If a line in the records below contains the word "positive", copy it out.

**SUPPLIED DATA**
▬▬▬▬▬▬

(* ===== verification/ScriptedWin.v ===== *)
(** * A scripted Windows

    A concrete instance of the class of Win32 calls of WinOS.v, with proofs of
    its laws: handles are allocated upwards, every call succeeds (the
    completion port may refuse handles), writes and command lines are recorded,
    and the completion port reports the events of a
    script, each for the first operation of its kind that is under way. It runs
    the model of the server on concrete inputs and shows that the laws can
    hold. *)

From S2P Require Import Prelude CMem ArrayList Queue ReadBuf WriteBuf Env Request Proc UnixOS Messages WinOS CmdLine ServerWin ServerWinProps ServerWinInv ServerWinHandlers ServerWinLoop ServerWinPackets ServerWinMain.

(** An event of the script: a client connects, a read ends with some bytes
    ([res] says whether they end a message), a write ends, a job reports. *)
Inductive win_input :=
| InConnect
| InRead (bs : bytes) (res : bool)
| InWritten
| InJob (event : Z).

Record wscript := Mk_wscript {
  ws_io : win_io;
  ws_todo : list win_input;
  ws_error : Z;                (* the last error *)
  ws_output : list bytes;      (* what was written to clients, oldest first *)
  ws_commands : list bytes;    (* the command lines of the processes *)
}.

Definition set_io (io : win_io) (w : wscript) : wscript :=
  Mk_wscript io (ws_todo w) (ws_error w) (ws_output w) (ws_commands w).
Definition set_error (e : Z) (w : wscript) : wscript :=
  Mk_wscript (ws_io w) (ws_todo w) e (ws_output w) (ws_commands w).

(** Open a handle. *)
Definition open_handle (w : wscript) : Z * wscript :=
  let h := above (elements (io_open (ws_io w))) in
  (h, set_io (with_open ({[h]} ∪ io_open (ws_io w)) (ws_io w)) w).

Definition open_some (w : wscript) : option Z * wscript :=
  let '(h, w) := open_handle w in (Some h, w).

(** Start an operation on a handle of the port. *)
Definition start_on (h : Z) (f : Z → win_io → win_io) (w : wscript) : wscript :=
  match io_keys (ws_io w) !! h with
  | Some k => set_io (f k (ws_io w)) w
  | None => w
  end.

Definition first {A} (m : gmap positive A) : option (positive * A) := head (map_to_list m).

Definition dword (n : Z) : bool := (0 <=? n) && (n <? UINT_MOD).

(** The packet of an event, when there is an operation that it can report. *)
Definition deliver (i : win_input) (io : win_io) : option (packet * win_io) :=
  match i with
  | InConnect =>
      '(sv, k) ← first (io_connects io);
      Some (Mk_packet true 0 k (OvConnect sv) None, with_connects (delete sv (io_connects io)) io)
  | InRead bs res =>
      '(c, (k, off, n)) ← first (io_reads io);
      let len := Z.of_nat (length bs) in
      if (len <=? n) && dword len
      then Some (Mk_packet res len k (OvRead c) (Some (c, off, bs)), with_reads (delete c (io_reads io)) io)
      else None
  | InWritten =>
      '(c, (k, n)) ← first (io_writes io);
      if dword n
      then Some (Mk_packet true n k (OvWrite c) None, with_writes (delete c (io_writes io)) io)
      else None
  | InJob event =>
      k ← head (elements (io_jobs io));
      if dword event then Some (Mk_packet true event k OvOther None, io) else None
  end.

Definition no_packet : packet := Mk_packet false 0 0 OvOther None.

(** The error that a read without bytes leaves: the client has gone. *)
Definition input_error (i : win_input) : Z :=
  match i with InRead [] false => ERROR_BROKEN_PIPE | _ => 0 end.

Definition next_packet (w : wscript) : packet * wscript :=
  match ws_todo w with
  | [] => (no_packet, w)
  | i :: rest =>
      let w := Mk_wscript (ws_io w) rest (input_error i) (ws_output w) (ws_commands w) in
      match deliver i (ws_io w) with
      | Some (p, io) => (p, set_io io w)
      | None => (no_packet, w)
      end
  end.

(** [accepts] says whether the completion port takes handles. *)
Definition scripted (accepts : bool) : WinOS wscript := {|
  wos_close_handle h w :=
    match h with
    | Some h => set_io (with_keys (delete h (io_keys (ws_io w)))
        (with_open (io_open (ws_io w) ∖ {[h]}) (ws_io w))) w
    | None => w
    end;
  wos_last_error := ws_error;
  wos_basename b := b;
  wos_getcwd w := (Some (str "C:\work"), w);
  wos_create_port h port key w :=
    if accepts then
      let '(p, w) := match port with Some p => (p, w) | None => open_handle w end in
      (Some p, set_io (with_keys (<[h := key]> (io_keys (ws_io w))) (ws_io w)) w)
    else (None, w);
  wos_create_event := open_handle;
  wos_create_named_pipe _ := open_some;
  wos_connect_named_pipe h sv w :=
    (false, set_error ERROR_IO_PENDING
       (start_on h (λ k io, with_connects (<[sv := k]> (io_connects io)) io) w));
  wos_get_temp_file_name _ w := ((1, str "C:\work\vco1.tmp"), w);
  wos_create_file _ _ := open_some;
  wos_create_job_object := open_some;
  wos_set_limits _ _ w := (true, w);
  wos_set_port _ _ key w := (true, set_io (with_jobs ({[key]} ∪ io_jobs (ws_io w)) (ws_io w)) w);
  wos_create_process cmd _ w :=
    let '(a, w) := open_handle w in let '(b, w) := open_handle w in
    (Some (a, b), Mk_wscript (ws_io w) (ws_todo w) (ws_error w) (ws_output w) (ws_commands w ++ [cmd]));
  wos_assign_process _ _ w := (true, w);
  wos_resume_thread _ w := w;
  wos_terminate_process _ _ w := w;
  wos_read_file h c off n w := start_on h (λ k io, with_reads (<[c := (k, off, n)]> (io_reads io)) io) w;
  wos_write_file h bs c w :=
    let w := start_on h (λ k io, with_writes (<[c := (k, Z.of_nat (length bs))]> (io_writes io)) io) w in
    Mk_wscript (ws_io w) (ws_todo w) (ws_error w) (ws_output w ++ [bs]) (ws_commands w);
  wos_wait _ w := (WAIT_OBJECT_0, w);
  wos_get_exit_code _ w := (0, w);
  wos_get_process_times _ w := (Mk_times 0 0 2500000 10000000, w);
  wos_get_packet _ := next_packet;
  wos_fopen_log w := (true, w);
|}.

#[global] Instance scripted_win : WinOS wscript := scripted true.

Lemma open_handle_opens w h w' : open_handle w = (h, w') → opens (Some h) (ws_io w) (ws_io w').
Proof.
  unfold open_handle. intros [= <- <-]. split; [|done]. rewrite <- elem_of_elements. apply above_fresh.
Qed.

Lemma open_some_opens w r w' : open_some w = (r, w') → opens r (ws_io w) (ws_io w').
Proof. unfold open_some. destruct (open_handle w) eqn:Ho. intros [= <- <-]. by apply open_handle_opens. Qed.

Lemma start_on_law h f w : ws_io (start_on h f w) = ws_io w ∨
  ∃ k, io_keys (ws_io w) !! h = Some k ∧ ws_io (start_on h f w) = f k (ws_io w).
Proof. unfold start_on. destruct (io_keys (ws_io w) !! h) as [k|]; [right; by exists k|by left]. Qed.

Lemma first_lookup {A} (m : gmap positive A) a x : first m = Some (a, x) → m !! a = Some x.
Proof.
  unfold first. intros Hf. apply elem_of_map_to_list. apply head_Some in Hf as [l Hf]. rewrite Hf. by left.
Qed.

Lemma dword_iff n : dword n = true ↔ 0 ≤ n < UINT_MOD.
Proof. unfold dword. rewrite andb_true_iff, Z.leb_le, Z.ltb_lt. done. Qed.

Lemma deliver_delivered i io p io' : deliver i io = Some (p, io') → delivered p io io'.
Proof.
  destruct i as [|bs res| |event]; cbn [deliver]; unfold mbind, option_bind.
  - destruct (first (io_connects io)) as [[sv k]|] eqn:Hf; [|done]. intros [= <- <-].
    split; [by vm_compute|]. simpl. split_and!; [done|by apply first_lookup|done].
  - destruct (first (io_reads io)) as [[c [[k off] n]]|] eqn:Hf; [|done].
    destruct (_ && _) eqn:Hb; [|done]. apply andb_true_iff in Hb as [Hn%Z.leb_le Hd%dword_iff].
    intros [= <- <-]. split; [done|]. exists off, n, bs. split_and!; [by apply first_lookup|done..].
  - destruct (first (io_writes io)) as [[c [k n]]|] eqn:Hf; [|done].
    destruct (dword n) eqn:Hd; [|done]. apply dword_iff in Hd. intros [= <- <-]. split; [done|].
    exists n. simpl. split_and!; [done|by apply first_lookup|lia|done].
  - destruct (head (elements (io_jobs io))) as [k|] eqn:Hk; [|done].
    destruct (dword event) eqn:Hd; [|done]. apply dword_iff in Hd. intros [= <- <-]. split; [done|].
    simpl. split_and!; [done..|]. right. apply elem_of_elements. apply head_Some in Hk as [l ->]. by left.
Qed.

Lemma no_packet_delivered io : delivered no_packet io io.
Proof. split; [by vm_compute|]. simpl. auto. Qed.

Program Definition scripted_laws (accepts : bool) : @WinOSLaws wscript (scripted accepts) := {|
  win_io_of := ws_io;
|}.
Next Obligation. done. Qed.
Next Obligation.
  intros [] h port key w r w'; cbn [wos_create_port scripted]; [|by intros [= <- <-]]. destruct port as [p|].
  - intros [= <- <-]. by exists (ws_io w).
  - destruct (open_handle w) as [p w1] eqn:Ho. intros [= <- <-]. exists (ws_io w1).
    split; [by apply open_handle_opens|done].
Qed.
Next Obligation. intros ?. apply open_handle_opens. Qed.
Next Obligation. intros ? name. apply open_some_opens. Qed.
Next Obligation. intros ? mode name. apply open_some_opens. Qed.
Next Obligation. intros ?. apply open_some_opens. Qed.
Next Obligation.
  intros ? cmd si w r w'. cbn [wos_create_process scripted]. destruct (open_handle w) as [a w1] eqn:Ha.
  destruct (open_handle w1) as [b w2] eqn:Hb. intros [= <- <-]. exists (ws_io w1).
  split; [by eapply open_handle_opens|]. simpl. by eapply open_handle_opens.
Qed.
Next Obligation. intros ? h sv w r w' [= <- <-]. apply start_on_law. Qed.
Next Obligation. intros ? h c off n w. apply start_on_law. Qed.
Next Obligation. intros ? h bs c w. apply start_on_law. Qed.
Next Obligation. intros ? job port key w ok w' [= <- <-]. by right. Qed.
Next Obligation.
  intros ? port w p w'. cbn [wos_get_packet scripted]. unfold next_packet. destruct (ws_todo w) as [|i rest].
  { intros [= <- <-]. apply no_packet_delivered. }
  simpl. destruct (deliver i (ws_io w)) as [[q io]|] eqn:Hd; intros [= <- <-].
  - by eapply deliver_delivered.
  - apply no_packet_delivered.
Qed.
Next Obligation. intros ? dir w r name w' [= <- <- <-]. split; [done|]. by vm_compute. Qed.
Next Obligation. by intros ? w r w' [= <- <-]. Qed.
Next Obligation. by intros ? w r w' [= <- <-]. Qed.
Next Obligation. by intros ? job lim w r w' [= <- <-]. Qed.
Next Obligation. by intros ? job h w r w' [= <- <-]. Qed.
Next Obligation. by intros ? h w r w' [= <- <-]. Qed.
Next Obligation. by intros ? h w r w' [= <- <-]. Qed.
Next Obligation. by intros ? h w r w' [= <- <-]. Qed.
Next Obligation. done. Qed.
Next Obligation. done. Qed.

#[global] Instance scripted_win_laws : WinOSLaws wscript := scripted_laws true.

(** The assumptions of the safety theorem. *)
Lemma scripted_port_accepts : port_accepts (W := wscript).
Proof. intros h [p|] key w w'; cbn [wos_create_port scripted_win scripted]; [done|]. by destruct (open_handle w). Qed.

Lemma scripted_pipes_connect : pipes_connect (W := wscript).
Proof. intros h sv w w' [= <-]. by left. Qed.

(** A world with the standard handles open and the given script. *)
Definition scripted_win_world (todo : list win_input) : wscript :=
  Mk_wscript (Mk_io {[0; 1; 2]} ∅ ∅ ∅ ∅ ∅) todo 0 [] [].

Lemma scripted_win_idle todo : idle_world (scripted_win_world todo).
Proof. done. Qed.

▬▬▬▬▬▬

**EXERCISE RESULT**
Definition first {A} (m : gmap positive A) : option (positive * A) := head (map_to_list m).
Lemma first_lookup {A} (m : gmap positive A) a x : first m = Some (a, x) → m !! a = Some x.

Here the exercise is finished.